Your objective: From the entries below, output the line with "assert (E : answer" and each following line up to and including the line with "The theorems about", exactly as written.

Dataset records:
Lemma SetField_coherent_witness :
  exists w' d', @InternalSetField HeaderCodes HeaderFields _ 1 3 2 91 0 (@sample HeaderFields) =
      Ok (w', AI_SUCCESS) /\
    descriptors w' !! 1%positive = Some d' /\ @coherent HeaderCodes HeaderFields (record_at 3 d') /\
    member SQL_DESC_CONCISE_TYPE (record_at 3 d') = 91.
Proof.
  destruct (@SetField_coherent HeaderCodes HeaderFields _ (@sample HeaderFields) 1 _ 3 2 91 0 eq_refl)
    as (w' & res & d' & Hrun & Hd & Hc); [discriminate|].
  assert (Hres : res = AI_SUCCESS).
  { apply run_answer in Hrun.
    assert (E : answer (@InternalSetField HeaderCodes HeaderFields _ 1 3 2 91 0) (@sample HeaderFields)
      = Some AI_SUCCESS) by reflexivity.
    rewrite Hrun in E. by injection E. }
  subst res. exists w', d'. split; [exact Hrun|]. split; [exact Hd|].
  destruct (proj1 Hc eq_refl eq_refl) as [Hv Hco]. split; [exact Hco|].
  exact Hv.
Defined.

End DescFacts.
(* ===== verification/EntryFacts.v ===== *)
(** * EntryFacts: what an application gets through the ODBC interface

    The theorems about a statement ([StatementReads]) seen through the functions an
    application calls, the retrieval of diagnostics by [SQLError] and
    [SQLGetDiagRec], and the life of a statement handle. *)

From S2P Require Import Prelude Text Codes Memory Diagnostics Environment Encoding WideText AppBuffer AppBufferFacts GetData Column ColumnFacts TypeTraits Fields Attributes ConnectionInfo Configuration ColumnMeta Interleave DataQuery Queries QueryColumns AppBufferGet ColumnMetadata DataQueryFacts AnyQuery Handles Descriptor Connection Statement StatementFacts StatementReads EntryPoints.

Module OdbcFacts.
Import Text Memory Diag Config Encoding Wide AppBuf Fields Attrs Handles Stmt StmtFacts AnyQuery StmtReads Odbc.
Local Open Scope main_scope.

(** ** A session: a query, and fetches *)

Section Session.
Context `{OdbcConstants} `{Types.SqlCodes} `{FieldCodes} `{AttributeCodes} `{Encoding.Abi} {F : Floats} `{!Get.Reals F} `{!Columns.Locals}.
Context `{HA : Meta.AwsTypes} `{HC : !Query.Client} `{HR : !Query.ColumnReader} `{!Meta.Deployment} `{!HandleCodes}.
Abbreviation total_w := (total world_tick).
Implicit Types (w : World AnyQuery) (s c : Statement AnyQuery) (p : positive) (m : Memory).

(** The memory of the application as it finds it after a call. *)
Definition look : op AnyQuery Memory := fun w => Ok (w, memory w).

Fixpoint fetches (n : nat) (stmt : option positive) : main (World AnyQuery) (list (Z * Memory)) :=
  match n with
  | O => Ret []
  | S n' =>
      let! r := SQLFetch stmt in
      let! m := step look in
      let! rs := fetches n' stmt in
      Ret ((r, m) :: rs)
  end.

Definition session (fuel n : nat) (stmt : option positive) (query : pointer) (queryLen : Z)
    : main (World AnyQuery) (Z * list (Z * Memory)) :=
  let! r := SQLExecDirect fuel stmt query queryLen in
  let! rs := fetches n stmt in
  Ret (r, rs).

Context (usable : ApplicationDataBuffer -> Prop) `{!movable usable}.

(** The return code of a call that is done. *)
Lemma total_code p r c k m R w :
  steady R -> reports p r w -> setting p c k m R w ->
  total_w (fun code w' => code = SqlResultToReturnCode r /\ setting p c k m R w') (step (stmt_code p)) w.
Proof.
  intros Hst Hr Hw. apply (total_op_in (fun w => reports p r w /\ setting p c k m R w) _ (stmt_code p) Ret);
    [by intros w1 w2 a ->| |done|].
  - intros w0 t w1 [Hr0 Hw0] Ht. split; [by eapply reports_step|by eapply setting_step].
  - intros w0 [(s & g & E & Eg) Hw0]. unfold stmt_code. apply wp_bind. eapply wp_get_stmt; [done|].
    apply wp_ret. constructor. by rewrite Eg.
Qed.

Lemma total_look {B} (P : B -> World AnyQuery -> Prop) kont p c k m R w :
  steady R -> setting p c k m R w -> (forall w', setting p c k m R w' -> total_w P (kont m) w') ->
  total_w P (bind (step look) kont) w.
Proof.
  intros Hst Hw Hk. eapply (total_step _ _ _ _ _ _ _ _ _ Hst Hw). intros w0 Hw0.
  unfold wp, look. rewrite (proj1 Hw0). by apply Hk.
Qed.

Answer box:
    assert (E : answer (@InternalSetField HeaderCodes HeaderFields _ 1 3 2 91 0) (@sample HeaderFields)
      = Some AI_SUCCESS) by reflexivity.
    rewrite Hrun in E. by injection E. }
  subst res. exists w', d'. split; [exact Hrun|]. split; [exact Hd|].
  destruct (proj1 Hc eq_refl eq_refl) as [Hv Hco]. split; [exact Hco|].
  exact Hv.
Defined.

End DescFacts.
(* ===== verification/EntryFacts.v ===== *)
(** * EntryFacts: what an application gets through the ODBC interface

    The theorems about a statement ([StatementReads]) seen through the functions an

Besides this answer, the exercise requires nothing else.